The Governor reminded residents with non-permitted generators they must shut down between the hours of 10 p.m. and 6 a.m. in order to give neighbors an opportunity to rest. The generators also have to be placed in an area which minimizes exposure to air pollutants produced by the generators. Enforcement officers from the Department of Planning and Natural Resources will enforce these regulations.

In speaking with the U.S. Army Corps of Engineers, the Governor urged more speed in hiring contractors on the Blue Roof program. However, he cautioned those who lost all of their roof frames, or more than 50 percent of their roofs, probably would not qualify for the Blue Roof program. “So I made an application to the FEMA folks to do a rapid repair for those homes because we really want to get people sheltered in place. We can’t wait until we get to the permanent fix of the houses,” which he said could take up to five months. The Blue Roof program will officially kick off on Monday with locations where residents can apply to be announced.

Addressing residents in shelters, he reported that work with housing officials on getting people placed in homes will be moving at a more rapid pace in order to ready the schools for the October 9 start date. “But we are not going to (displace) you and put you out in the elements because we need access to schools. Your Government will not do that.”

Meanwhile, the University of the Virgin Islands (UVI) announced classes at the university would resume on October 9 with “creative scheduling”, including an expansion of online offerings to allow more students to access lectures and learning materials. UVI Director of Campus Operations for St. Croix Nereida Washington said that in addition to traditional classroom lectures, professors are being asked to videotape classes for students to access at a later date as well as to post lectures on YouTube.

Food and commodity distribution occurred Friday across the Territory, however the Governor reminded his Administration to remain on schedule by dedicating four hours a day, four days a week for food distribution. “We are going to help folks transition through this process,” he said. He noted “our ports are open and more food commodities are coming in so stores can stock … we’re not going to be airlifting additional food and water into the Territory.” Distribution will take place Saturday on St. Croix only, however, there will be no distribution Territory-wide on Sunday. Distribution will resume again on Monday.

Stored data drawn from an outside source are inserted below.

Lemma sub_grid_corner (sheet : Worksheet) (rng : table_range) :
  region_ok sheet rng ->
  value (cell (sub_grid sheet rng) 1 1) = value (corner sheet rng).
Proof.
  intros Hok. destruct (sub_grid_spec sheet rng Hok) as (Hr & Hc & Hval & _).
  rewrite Hval by lia. unfold corner. do 2 f_equal; lia.
Qed.

(** X17. The classification shows in the sub-grids: the cell (1, 1) of every
    sub-grid of the complex list is empty, and the cell (1, 1) of every
    sub-grid of the simple list is populated. *)
Theorem sub_grid_corner_matches_list (sheet : Worksheet) :
  exists rs simple complex,
    get_table_ranges sheet = OK (rs, simple, complex) /\
    (forall w, In w complex -> value (cell w 1 1) = None) /\
    (forall w, In w simple -> value (cell w 1 1) <> None).
Proof.
  destruct (get_table_ranges_total sheet) as (st & Hinv & E).
  eexists _, _, _. split; [exact E|]. split; intros w Hw;
    destruct (emitted_sub_grid sheet st w Hinv) as [Hs Hc].
  - destruct (Hc Hw) as (rng & _ & Hok & Hempty & ->).
    rewrite sub_grid_corner by assumption.
    unfold is_empty_cell in Hempty. destruct (value (corner sheet rng)); congruence.
  - destruct (Hs Hw) as (rng & _ & Hok & Hempty & ->).
    rewrite sub_grid_corner by assumption.
    unfold is_empty_cell in Hempty. destruct (value (corner sheet rng)); congruence.
Qed.

Lemma no_corner_no_region (sheet : Worksheet) :
  (forall r c, has_upper_left_border (cell sheet r c) = false) ->
  get_table_ranges sheet = OK ([], [], []).
Proof.
  intros Hnone. destruct (get_table_ranges_total sheet) as (st & Hinv & E).
  assert (table_ranges st = []) as Hrs.
  { destruct (table_ranges st) as [|rng rs] eqn:Hrs; [reflexivity|].
    pose proof (inv_regions _ _ Hinv) as Hregs. rewrite Hrs in Hregs.
    inversion Hregs as [|? ? (_ & _ & Hul & _) _]; subst.
    unfold corner in Hul. rewrite Hnone in Hul. discriminate. }
  rewrite E, (inv_simple _ _ Hinv), (inv_complex _ _ Hinv), Hrs. reflexivity.
Qed.

(** X18. The sub-grids carry values only: a scan of any sub-grid that the
    detector hands on finds no region in it. *)
Theorem sub_grid_has_no_region (sheet : Worksheet) :
  exists rs simple complex,
    get_table_ranges sheet = OK (rs, simple, complex) /\
    forall w, In w simple \/ In w complex -> get_table_ranges w = OK ([], [], []).
Proof.
  destruct (get_table_ranges_total sheet) as (st & Hinv & E).
  eexists _, _, _. split; [exact E|]. intros w Hw.
  destruct (emitted_sub_grid sheet st w Hinv) as [Hs Hc].
  assert (exists rng, region_ok sheet rng /\ w = sub_grid sheet rng)
    as (rng & Hok & ->).
  { destruct Hw as [Hw|Hw]; [destruct (Hs Hw) as (rng & _ & ? & _ & ?)
                            | destruct (Hc Hw) as (rng & _ & ? & _ & ?)]; eauto. }
  apply no_corner_no_region. intros r c.
  destruct (sub_grid_spec sheet rng Hok) as (_ & _ & _ & Hbor).
  unfold has_upper_left_border. rewrite Hbor. reflexivity.
Qed.

(** ** From the sheet to the records *)

Lemma serialize_value_ext (a b : Cell) :
  value a = value b -> serialize_value a = serialize_value b.
Proof. unfold serialize_value. now intros ->. Qed.

(** X19. The records of a simple region hold the values of the sheet: the
    sub-grid of a region of h rows gives h - 1 records, and record i binds the
    serialized header of a column of the region, read in the first row of the
    region, to the serialized value found i rows below it, unless a column of
    the region further right has the same header. *)
Theorem simple_region_records (sheet : Worksheet) :
  exists rs simple complex,
    get_table_ranges sheet = OK (rs, simple, complex) /\
    forall w, In w simple ->
      exists rng,
        In rng rs /\
        length (process_simple_table w) = table_end_row rng - table_start_row rng /\
        forall i j,
          1 <= i <= table_end_row rng - table_start_row rng ->
          j <= table_end_col rng - table_start_col rng ->
          (forall j', j < j' <= table_end_col rng - table_start_col rng ->
             serialize_value (cell sheet (table_start_row rng) (table_start_col rng + j'))
             <> serialize_value (cell sheet (table_start_row rng) (table_start_col rng + j))) ->
          exists record,
            process_simple_table w !! (i - 1) = Some record /\
            dict_get (Some (serialize_value
                              (cell sheet (table_start_row rng) (table_start_col rng + j))))
                     record
            = Some (PyStr (serialize_value
                             (cell sheet (table_start_row rng + i) (table_start_col rng + j)))).
Proof.
  destruct (get_table_ranges_total sheet) as (st & Hinv & E).
  eexists _, _, _. split; [exact E|]. intros w Hw.
  destruct (emitted_sub_grid sheet st w Hinv) as [Hs _].
  destruct (Hs Hw) as (rng & Hin & Hok & _ & ->).
  destruct (sub_grid_spec sheet rng Hok) as (Hrow & Hcol & Hval & _).
  set (w := sub_grid sheet rng) in *.
  exists rng. split; [exact Hin|]. split.
  - rewrite process_simple_table_unfold, length_map. unfold range.
    rewrite length_seq. lia.
  - intros i j Hi Hj Hlast.
    assert (forall a b, 1 <= a <= max_row w -> 1 <= b <= max_column w ->
              serialize_value (cell w a b)
              = serialize_value (cell sheet (table_start_row rng + a - 1)
                                            (table_start_col rng + b - 1))) as Hser.
    { intros a b Ha Hb. apply serialize_value_ext. now apply Hval. }
    exists (zipped_record w (S i)). split.
    + replace (i - 1) with (S i - 2) by lia.
      apply process_simple_table_lookup. lia.
    + pose proof (zipped_record_value w (S i) (S j)) as Hrec.
      rewrite !Hser in Hrec by lia.
      replace (table_start_row rng + 1 - 1) with (table_start_row rng) in Hrec by lia.
      replace (table_start_col rng + S j - 1) with (table_start_col rng + j) in Hrec by lia.
      replace (table_start_row rng + S i - 1) with (table_start_row rng + i) in Hrec by lia.
      apply Hrec; [lia|].
      intros j' Hj'. rewrite Hser by lia.
      replace (table_start_row rng + 1 - 1) with (table_start_row rng) by lia.
      replace (table_start_col rng + j' - 1) with (table_start_col rng + (j' - 1)) by lia.
      apply Hlast. lia.
Qed.

(** ** Hierarchical tables: two rows with one path *)

Lemma dict_set_set (k : pykey) (v1 v2 : pyval) (d : dict) :
  dict_set k v2 (dict_set k v1 d) = dict_set k v2 d.
Proof.
  induction d as [|[k0 v0] d IH]; simpl.
  - now rewrite key_eqb_refl.
  - destruct (key_eqb k k0) eqn:E; simpl; rewrite E; [reflexivity | now rewrite IH].
Qed.

Lemma add_data_at_again (leaf1 leaf2 : dict) (nodes : list string) :
  forall v v1,
    add_data_at v nodes leaf1 = OK v1 ->
    add_data_at v1 nodes leaf2 = add_data_at v nodes leaf2.
Proof.
  induction nodes as [|node rest IH]; intros v v1 H; [discriminate|].
  destruct rest as [|node' rest]; destruct v as [| |d]; try discriminate.
  - inversion H; subst v1. cbn [add_data_at]. now rewrite dict_set_set.
  - rewrite add_data_at_step in H by discriminate.
    apply bind_OK in H. destruct H as (child & Hchild & H). inversion H; subst v1.
    rewrite !add_data_at_step by discriminate.
    rewrite dict_get_set_eq, (IH _ _ Hchild).
    destruct (add_data_at _ (node' :: rest) leaf2); try reflexivity.
    cbn. now rewrite dict_set_set.
Qed.

(** X20. Of two rows with the same path the later one decides: attaching a
    second value map on the path of a first one gives the tree that the
    second attachment alone gives. *)
Theorem add_data_last_write_wins (t t1 : dict) (nodes : list string)
    (col_headers1 col_headers2 : list string) (data1 data2 : list Cell) :
  add_data t nodes col_headers1 data1 = OK t1 ->
  add_data t1 nodes col_headers2 data2 = add_data t nodes col_headers2 data2.
Proof.
  unfold add_data. intros H. apply bind_OK in H. destruct H as (v & Hv & H).
  destruct v as [| |d]; try discriminate. inversion H; subst d.
  now rewrite (add_data_at_again _ _ _ _ _ Hv).
Qed.
(** * setup.py: the environment bootstrapper of the leprosy-detection application

    A shallow embedding of [setup.py] and the properties of its five stages
    (version gate, dependency gate, credential gate, directory provisioning,
    data-preparation cascade) and of [main].

    The script is effectful throughout, so the embedding is an explicit
    state-and-exception monad over a [World]: the process environment, a flat
    file system, the lines still to be read from standard input, what was
    written to standard output, the log records, and the trace of external
    processes launched so far. Everything the script cannot decide itself
    (interpreter version, which modules import, what a launched process does
    to the file system and with which code it exits, which directories refuse
    new entries, the umask) is a [Platform], over which every theorem
    quantifies.

    Modelling decisions, stated once:
    - a Python [str] is a [string] whose characters are code points below 256;
    - a path is the list of its components; ["~"] as first component stands
      for the expanded home directory; the empty path is the working
      directory, which always exists;
    - importing a module either succeeds or raises [ImportError];
    - a launched process runs to its end, changes nothing but the file
      system, and leaves standard input alone;
    - the interpreter compiles the whole file before it runs the first
      statement of it: the functions of the script describe what runs once
      the file has compiled, and [script] puts the compile step in front of
      them;
    - symbolic links and signals are not modelled. *)

From stdpp Require Import base strings list gmap pretty.
From Stdlib Require Import ZArith NArith Ascii String.

Local Open Scope string_scope.
Local Open Scope list_scope.

(** ** Python strings *)

Module PyStr.

(** [str.lower] on one code point below 256: A-Z, and the Latin-1 capitals
    U+00C0..U+00DE except the multiplication sign U+00D7. *)
Definition lower_char (c : ascii) : ascii :=
  let n := N_of_ascii c in
  if ((65 <=? n) && (n <=? 90))%N
     || ((192 <=? n) && (n <=? 222) && negb (n =? 215))%N
  then ascii_of_N (n + 32) else c.

Fixpoint lower (s : string) : string :=
  match s with
  | EmptyString => EmptyString
  | String c s' => String (lower_char c) (lower s')
  end.

(** [s.replace(old, new)] for one-character [old] and [new]. *)
Fixpoint replace (old new : ascii) (s : string) : string :=
  match s with
  | EmptyString => EmptyString
  | String c s' =>
      String (if Ascii.eqb c old then new else c) (replace old new s')
  end.

(** [sep.join(l)] *)
Fixpoint join (sep : string) (l : list string) : string :=
  match l with
  | [] => ""
  | [x] => x
  | x :: rest => x ++ sep ++ join sep rest
  end.

(** Truthiness of a [str]: only the empty string is false. *)
Definition truthy (s : string) : bool :=
  match s with EmptyString => false | _ => true end.

Fixpoint has_nul (s : string) : bool :=
  match s with
  | EmptyString => false
  | String c s' => Ascii.eqb c "000"%char || has_nul s'
  end.

Fixpoint split_on (sep : ascii) (s : string) : list string :=
  match s with
  | EmptyString => [EmptyString]
  | String c s' =>
      if Ascii.eqb c sep then EmptyString :: split_on sep s'
      else match split_on sep s' with
           | x :: xs => String c x :: xs
           | [] => [String c EmptyString]
           end
  end.

End PyStr.

(** ** The world the script runs in *)

Abbreviation path := (list string).

(** The components of a slash-separated path name. *)
Definition components (name : string) : path :=
  filter (λ x, x ≠ "") (PyStr.split_on "/" name).
Arguments components : simpl never.

Inductive node :=
  | Dir
  | File (content : string) (mode : N).

#[global] Instance node_eq_dec : EqDecision node.
Proof. solve_decision. Defined.

Inductive level := INFO | WARNING | ERROR.

Inductive exn :=
  | CalledProcessError
  | ImportError
  | EOFError
  | ValueError
  | FileExistsError
  | FileNotFoundError
  | NotADirectoryError
  | IsADirectoryError
  | PermissionError.

Definition is_OSError (e : exn) : bool :=
  match e with
  | FileExistsError | FileNotFoundError | NotADirectoryError
  | IsADirectoryError | PermissionError => true
  | _ => false
  end.

Definition is_FileExistsError (e : exn) : bool :=
  match e with FileExistsError => true | _ => false end.
(** After an evaluation that returned, the value is in the cache of
    [_calc_observable]. *)
Lemma _calc_observable_stored (a : observable_args) (s : closure) (v : R) :
  reachable g s ->
  observable_value g a = Ok v ->
  Lru.find observable_args_eqb a
    (Lru.entries (observable_cache (snd (_calc_observable g a s)))) = Some v.
Proof.
  intros Hr Hv.
  pose proof (reachable_consistent g s Hr) as Hs.
  destruct (Lru.find observable_args_eqb a (Lru.entries (observable_cache s)))
    as [v'|] eqn:E.
  - assert (v' = v) as ->.
    { destruct Hs as (_ & Hc & _).
      pose proof (Hc a v' (find_In observable_args_eqb observable_args_eqb_eq
                             a _ v' E)) as H.
      congruence. }
    rewrite (_calc_observable_hit g a s v E).
    cbn [snd set_observable_cache observable_cache Lru.touch Lru.entries Lru.find].
    rewrite observable_args_eqb_refl. reflexivity.
  - rewrite (_calc_observable_miss g a s Hs E). cbv zeta. rewrite Hv.
    cbn [snd set_observable_cache observable_cache Lru.store Lru.entries].
    rewrite (reachable_maxsize s Hr).
    cbn [firstn Lru.find]. rewrite observable_args_eqb_refl. reflexivity.
Qed.


End RepeatedEvaluation.

Section BackCalculationAtExamples.

Import BackCalculation BackCalcSpec.
Local Open Scope R_scope.

#[local] Existing Instance scalar.
#[local] Existing Instance relaxing.



End BackCalculationAtExamples.

(* ===================================================================== *)
(** * Further properties of [fitting.py]: the partition into clusters     *)
(* ===================================================================== *)

Section PartitionShape.

Import Lmfit Fitting PartitionSpec PartitionExtraSpec.

Context {PN : ParameterNames}.

Lemma join_first_data (q : Profile) (fq : gset string)
    (clusters cs' : list cluster) :
  join_first q fq clusters = Some cs' ->
  Permutation (concat (map data_of cs')) (concat (map data_of clusters) ++ [q])
  /\ (Forall (fun c => data_of c <> []) clusters ->
      Forall (fun c => data_of c <> []) cs').
Proof.
  revert cs'. induction clusters as [|[[d pn] pv] rest IH]; simpl; intros cs' H;
    [discriminate|].
  destruct (bool_decide (fq ∩ pv ≠ ∅)).
  - injection H as <-. simpl. split.
    + unfold data_of at 1 3. cbn [fst]. rewrite <- !app_assoc.
      apply Permutation_app_head, Permutation_app_comm.
    + intros Hne. inversion Hne as [|? ? Hd Hrest]; subst.
      constructor; [|exact Hrest]. unfold data_of. cbn [fst].
      intros E. apply app_eq_nil in E. destruct E as [_ E]. discriminate.
  - destruct (join_first q fq rest) as [rest'|]; [|discriminate].
    injection H as <-. destruct (IH rest' eq_refl) as [IH1 IH2]. simpl. split.
    + rewrite <- app_assoc. apply Permutation_app_head, IH1.
    + intros Hne. inversion Hne as [|? ? Hd Hrest]; subst.
      constructor; [exact Hd|apply IH2, Hrest].
Qed.

Lemma add_profile_data (all_params : Params) (q : Profile)
    (clusters cs' : list cluster) :
  add_profile all_params clusters q = Ok cs' ->
  Permutation (concat (map data_of cs')) (concat (map data_of clusters) ++ [q])
  /\ (Forall (fun c => data_of c <> []) clusters ->
      Forall (fun c => data_of c <> []) cs').
Proof.
  unfold add_profile.
  destruct (pnames_vary_of all_params (params q)) as [fq|]; simpl;
    [|discriminate].
  destruct (join_first q fq clusters) as [cs1|] eqn:J; intros H;
    injection H as <-.
  - apply (join_first_data q fq clusters cs1 J).
  - split.
    + rewrite map_app, concat_app. simpl. reflexivity.
    + intros Hne. apply List.Forall_app. split; [exact Hne|].
      constructor; [discriminate|constructor].
Qed.

Lemma scan_data (all_params : Params) (todo : list Profile)
    (clusters cs' : list cluster) :
  scan all_params todo clusters = Ok cs' ->
  Permutation (concat (map data_of cs')) (concat (map data_of clusters) ++ todo)
  /\ (Forall (fun c => data_of c <> []) clusters ->
      Forall (fun c => data_of c <> []) cs').
Proof.
  revert clusters. induction todo as [|q todo IH]; simpl; intros clusters H.
  - injection H as <-. rewrite app_nil_r. split; [reflexivity|auto].
  - destruct (add_profile all_params clusters q) as [cs1|] eqn:A; simpl in H;
      [|discriminate].
    destruct (add_profile_data _ _ _ _ A) as [A1 A2].
    destruct (IH cs1 H) as [IH1 IH2]. split; [|auto].
    etransitivity; [exact IH1|].
    change (q :: todo) with ([q] ++ todo). rewrite app_assoc.
    apply Permutation_app_tail, A1.
Qed.

(** X13.  The clusters that [find_independent_clusters] returns are a
    partition of the dataset: together their profiles are the profiles of
    the dataset, each as often as it occurs there, and no cluster is
    empty. *)
Theorem clusters_partition (data : list Profile) (all_params : Params)
    (clusters : list (ParameterName * DataSet * Params)) :
  fst (find_independent_clusters data all_params) = Ok clusters ->
  Permutation (concat (map profiles_of clusters)) data
  /\ Forall (fun c => profiles_of c <> []) clusters.
Proof.
  intros H.
  destruct (find_independent_clusters_Ok _ _ _ H)
    as (cs & cs_ & ap' & S & Lb & ->).
  apply label_profiles in Lb.
  destruct (scan_data _ _ _ _ S) as [S1 S2].
  pose proof (sorted_by_Permutation tuple_lt cs_) as Hp.
  split.
  - cbn [map concat app] in S1.
    apply (Permutation_trans (l' := flat_map profiles_of cs_)).
    + rewrite <- flat_map_concat_map. apply Permutation_flat_map, Hp.
    + rewrite flat_map_concat_map.
      exact (eq_ind_r (fun l => Permutation (concat l) data) S1 Lb).
  - apply (Permutation_Forall (Permutation_sym Hp)).
    specialize (S2 (List.Forall_nil _)).
    apply List.Forall_forall. intros c Hc.
    pose proof (in_map profiles_of _ _ Hc) as Hi. rewrite Lb in Hi.
    apply in_map_iff in Hi. destruct Hi as (c0 & E & Hc0).
    rewrite List.Forall_forall in S2. intros Hnil. apply (S2 c0 Hc0).
    unfold data_of. rewrite E. exact Hnil.
Qed.

Lemma pnames_vary_of_unknown (all_params : Params) (pnames : list string)
    (n : string) :
  In n pnames -> all_params !! n = None ->
  pnames_vary_of all_params pnames = Raise KeyError.
Proof.
  intros Hin Hn. induction pnames as [|m pnames IH]; [contradiction|].
  simpl. unfold getitem at 1. destruct (all_params !! m) as [p|] eqn:E;
    [|reflexivity].
  destruct Hin as [->|Hin]; [congruence|].
  cbn [Py.bind]. rewrite (IH Hin). reflexivity.
Qed.

(** X14.  A profile that refers to a parameter that the parameter set does
    not hold makes [find_independent_clusters] raise [KeyError] while it
    scans the dataset, wherever the profile is in it: no cluster is built
    and the parameter set is not touched. *)
Theorem unknown_parameter_KeyError (data : list Profile) (all_params : Params)
    (p : Profile) (n : string) :
  In p data -> In n (params p) -> all_params !! n = None ->
  find_independent_clusters data all_params = (Raise KeyError, all_params).
Proof.
  intros Hp Hn Hnone. unfold find_independent_clusters.
  destruct (scan all_params data []) as [cs|e] eqn:S.
  - destruct (scan_resolves _ _ _ _ p S Hp) as [s Hs].
    rewrite (pnames_vary_of_unknown _ _ n Hn Hnone) in Hs. discriminate.
  - rewrite (scan_error _ _ _ _ S). reflexivity.
Qed.

Lemma scan_shared (all_params : Params) (v : string) (todo : list Profile)
    (d : DataSet) (ns : list string) (vs : gset string) (cs' : list cluster) :
  v ∈ vs ->
  (forall p, In p todo -> v ∈ free_names all_params p) ->
  scan all_params todo [(d, ns, vs)] = Ok cs' ->
  exists ns' vs', cs' = [(d ++ todo, ns', vs')].
Proof.
  revert d ns vs. induction todo as [|q todo IH]; intros d ns vs Hv Hall H.
  - simpl in H. injection H as <-. rewrite app_nil_r. eauto.
  - cbn [scan] in H. unfold add_profile in H.
    destruct (pnames_vary_of all_params (params q)) as [fq|] eqn:E;
      cbn [Py.bind] in H; [|discriminate].
    apply pnames_vary_of_free in E. subst fq.
    cbn [join_first] in H.
    rewrite bool_decide_eq_true_2 in H.
    2: { assert (Hq : v ∈ free_names all_params q) by (apply Hall; left; reflexivity).
         set_solver. }
    cbn [Py.bind] in H.
    destruct (IH (d ++ [q]) (ns ++ params q) (vs ∪ free_names all_params q))
      with (3 := H) as (ns' & vs' & ->).
    + set_solver.
    + intros p Hp. apply Hall. right. exact Hp.
    + rewrite <- app_assoc. simpl. eauto.
Qed.

(** X15.  When one free parameter is common to all the profiles, as a
    global exchange rate that is fitted, [find_independent_clusters]
    returns a single cluster, which holds the profiles of the dataset in
    their order. *)
Theorem shared_parameter_single_cluster (data : list Profile)
    (all_params : Params) (clusters : list (ParameterName * DataSet * Params))
    (v : string) :
  fst (find_independent_clusters data all_params) = Ok clusters ->
  data <> [] ->
  (forall p, In p data -> v ∈ free_names all_params p) ->
  exists c, clusters = [c] /\ profiles_of c = data.
Proof.
  intros H Hne Hall.
  destruct (find_independent_clusters_Ok _ _ _ H)
    as (cs & cs_ & ap' & S & Lb & ->).
  apply label_profiles in Lb.
  destruct data as [|p data]; [contradiction|].
  cbn [scan] in S. unfold add_profile in S.
  destruct (pnames_vary_of all_params (params p)) as [fp|] eqn:E;
    cbn [Py.bind join_first app] in S; [|discriminate].
  apply pnames_vary_of_free in E. subst fp.
  destruct (scan_shared all_params v data [p] (params p)
              (free_names all_params p) cs) as (ns' & vs' & ->).
  - apply Hall. left. reflexivity.
  - intros q Hq. apply Hall. right. exact Hq.
  - exact S.
  - simpl in Lb. destruct cs_ as [|c [|c' cs_]]; simpl in Lb; try discriminate.
    injection Lb as Lb. exists c. split; [reflexivity|exact Lb].
Qed.

Lemma join_first_None (q : Profile) (fq : gset string) (clusters : list cluster) :
  Forall (fun c : cluster => snd c ∩ fq = ∅) clusters ->
  join_first q fq clusters = None.
Proof.
  induction 1 as [|[[d pn] pv] rest Hc _ IH]; simpl; [reflexivity|].
  simpl in Hc.
  rewrite bool_decide_eq_false_2
    by (intros E; apply E; rewrite (comm_L (∩)); exact Hc).
  rewrite IH. reflexivity.
Qed.

Lemma not_shares_disjoint (all_params : Params) (p q : Profile) :
  ~ shares all_params p q ->
  free_names all_params p ∩ free_names all_params q = ∅.
Proof.
  unfold shares. intros H.
  destruct (decide (free_names all_params p ∩ free_names all_params q = ∅))
    as [E|E]; [exact E|contradiction].
Qed.

Lemma scan_independent (all_params : Params) (todo : list Profile)
    (clusters cs' : list cluster) :
  independent all_params todo ->
  Forall (fun c : cluster =>
            forall q, In q todo -> snd c ∩ free_names all_params q = ∅)
         clusters ->
  scan all_params todo clusters = Ok cs' ->
  map data_of cs' = map data_of clusters ++ one_by_one todo.
Proof.
  unfold independent. intros Hind. revert clusters.
  induction Hind as [|q todo Hq Hrest IH]; intros clusters Hcl H.
  - simpl in H. injection H as <-. simpl. rewrite app_nil_r. reflexivity.
  - cbn [scan] in H. unfold add_profile in H.
    destruct (pnames_vary_of all_params (params q)) as [fq|] eqn:E;
      cbn [Py.bind] in H; [|discriminate].
    apply pnames_vary_of_free in E. subst fq.
    rewrite join_first_None in H.
    2: { revert Hcl. apply List.Forall_impl. intros c Hc. apply Hc.
         left. reflexivity. }
    cbn [Py.bind] in H.
    assert (Hcl' : Forall (fun c : cluster =>
                             forall q', In q' todo ->
                                        snd c ∩ free_names all_params q' = ∅)
                          (clusters ++ [([q], params q, free_names all_params q)])).
    2: { rewrite (IH _ Hcl' H). rewrite map_app, <- app_assoc. reflexivity. }
    apply List.Forall_app. split.
    + revert Hcl. apply List.Forall_impl. intros c Hc q' Hq'.
      apply Hc. right. exact Hq'.
    + constructor; [|constructor]. intros q' Hq'. cbn [snd].
      apply not_shares_disjoint.
      rewrite List.Forall_forall in Hq. apply Hq, Hq'.
Qed.

(** X16.  When no two profiles of the dataset share a free parameter, as
    when the global parameters are fixed and every residue keeps free
    parameters of its own, [find_independent_clusters] puts every profile
    in a cluster of its own. *)
Theorem independent_profiles_own_clusters (data : list Profile)
    (all_params : Params) (clusters : list (ParameterName * DataSet * Params)) :
  fst (find_independent_clusters data all_params) = Ok clusters ->
  independent all_params data ->
  Permutation (map profiles_of clusters) (one_by_one data)
  /\ length clusters = length data.
Proof.
  intros H Hind.
  destruct (find_independent_clusters_Ok _ _ _ H)
    as (cs & cs_ & ap' & S & Lb & ->).
  apply label_profiles in Lb.
  pose proof (scan_independent all_params data [] cs Hind (List.Forall_nil _) S) as Hd.
  simpl in Hd. fold data_of in Lb. rewrite Hd in Lb.
  pose proof (sorted_by_Permutation tuple_lt cs_) as Hp.
  assert (Hm : Permutation (map profiles_of (sorted_by tuple_lt cs_))
                           (one_by_one data)).
  { rewrite <- Lb. apply Permutation_map, Hp. }
  split; [exact Hm|].
  apply Permutation_length in Hm. unfold one_by_one in Hm.
  rewrite !length_map in Hm. exact Hm.
Qed.

End PartitionShape.

Section PartitionShapeAtExamples.

Import Lmfit Fitting PartitionSpec PartitionExtraSpec Examples.

#[local] Existing Instance plain_names.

Based on the number of passengers who sailed from San Juan to St. Croix on Wednesday, Royal Caribbean was able to increase the allotment of passengers embarking at the Ann E. Abramson Pier on St. Croix, resulting in 866 passengers boarding the vessel Friday afternoon. Additional spaces for the journey to Fort Lauderdale are also available in St. Thomas Saturday. Boarding will commence at 8 a.m. at the West Indian Company's (WICO) Havensight Dock.

The Governor thanked Commissioner of Tourism Beverly Nicholson-Doty and the Department of Tourism team for arranging and processing the mercy missions. “I know from the briefings that they have not been easy and I want to thank them for all they’re doing for those persons who are exiting the Territory,” he said.

Commissioner Nicholson-Doty will join the Governor, along with other members of his leadership team, to discuss recovery efforts at Government House with the St. Croix business community on Saturday at 1 p.m.

On a lighter note, Governor Mapp reminded fellow residents that seven of the Sunshine Isle theaters were screening movies in St. Croix and urged families to treat themselves.

Anyone experiencing psychological distress as a result of the hurricanes can call the Disaster Distress Helpline at 1-800-985-5990 (press 2 for Spanish). The helpline provides free, confidential and multilingual counseling and crisis support. The helpline can also be reached via SMS by texting talkwithus (for English) or hablanos (for Spanish) to 1-212-461-4635.

Residents can register for disaster assistance by calling 1-800-621-3362 or visiting .

The official website to donate to the U.S. Virgin Islands recovery effort is .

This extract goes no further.